Please return every line of the records below that contains the word "mkConway".

----- Dataset extract -----

Definition conway_border : Cells.ConwayCell := Cells.ConwayCell_of_bool false true.
Definition conway_alive : Cells.ConwayCell :=
  Cells.mkConway (Cells.mkAbstractCell true false).
Definition conway_dead : Cells.ConwayCell :=
  Cells.mkConway (Cells.mkAbstractCell false false).

Definition blinker_rows : list (list ascii) :=
  [ [ "."; "*"; "." ]; [ "."; "*"; "." ]; [ "."; "*"; "." ] ]%char.

Definition blinker_cells : list (list Cells.ConwayCell) :=
  [ [ conway_dead; conway_alive; conway_dead ];
    [ conway_dead; conway_alive; conway_dead ];
    [ conway_dead; conway_alive; conway_dead ] ].

Definition blinker : Life Cells.ConwayCell :=
  let B := conway_border in
  let A := conway_alive in
  let D := conway_dead in
  mkLife 3 3
    [ B; B; B; B; B;
      B; D; A; D; B;
      B; D; A; D; B;
      B; D; A; D; B;
      B; B; B; B; B ] 0 3.

Definition single_cell : Life Cells.ConwayCell :=
  let B := conway_border in
  mkLife 1 1 [ B; B; B; B; conway_alive; B; B; B; B ] 0 1.

(** A board of one row and two columns. *)
Definition pair_board : Life Cells.ConwayCell :=
  let B := conway_border in
  mkLife 1 2 [ B; B; B; B;  B; conway_alive; conway_dead; B;  B; B; B; B ] 0 1.

(** Two lines of unequal length, both ended by a newline. *)
Definition jagged_text : list ascii := [ "*"; "*"; newline; "*"; newline ]%char.

(** What the dimension-inferring constructor builds from [jagged_text]:
    15 cells for dimensions 2 by 2. *)
Definition jagged_board : Life Cells.ConwayCell :=
  let B := conway_border in
  let A := conway_alive in
  mkLife 2 2 [ B; B; B; B;  B; A; A; B;  B; A; B;  B; B; B; B ] 0 3.

(** A board without interior. *)
Definition empty_board : Life Cells.ConwayCell :=
  let B := conway_border in
  mkLife 0 0 [ B; B; B; B ] 0 0.

(** ** An example board of [Life<Cell>] *)

(** An alive Fredkin cell of age 0, owned by a [Cell]. *)
Definition fredkin_alive : Cells.Cell :=
  Cells.Cell_of_object
    (Cells.FredkinObject (Cells.mkFredkin (Cells.mkAbstractCell true false) 0)).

-----

▸ Solution to this task:
  Cells.mkConway (Cells.mkAbstractCell true false).
  Cells.mkConway (Cells.mkAbstractCell false false).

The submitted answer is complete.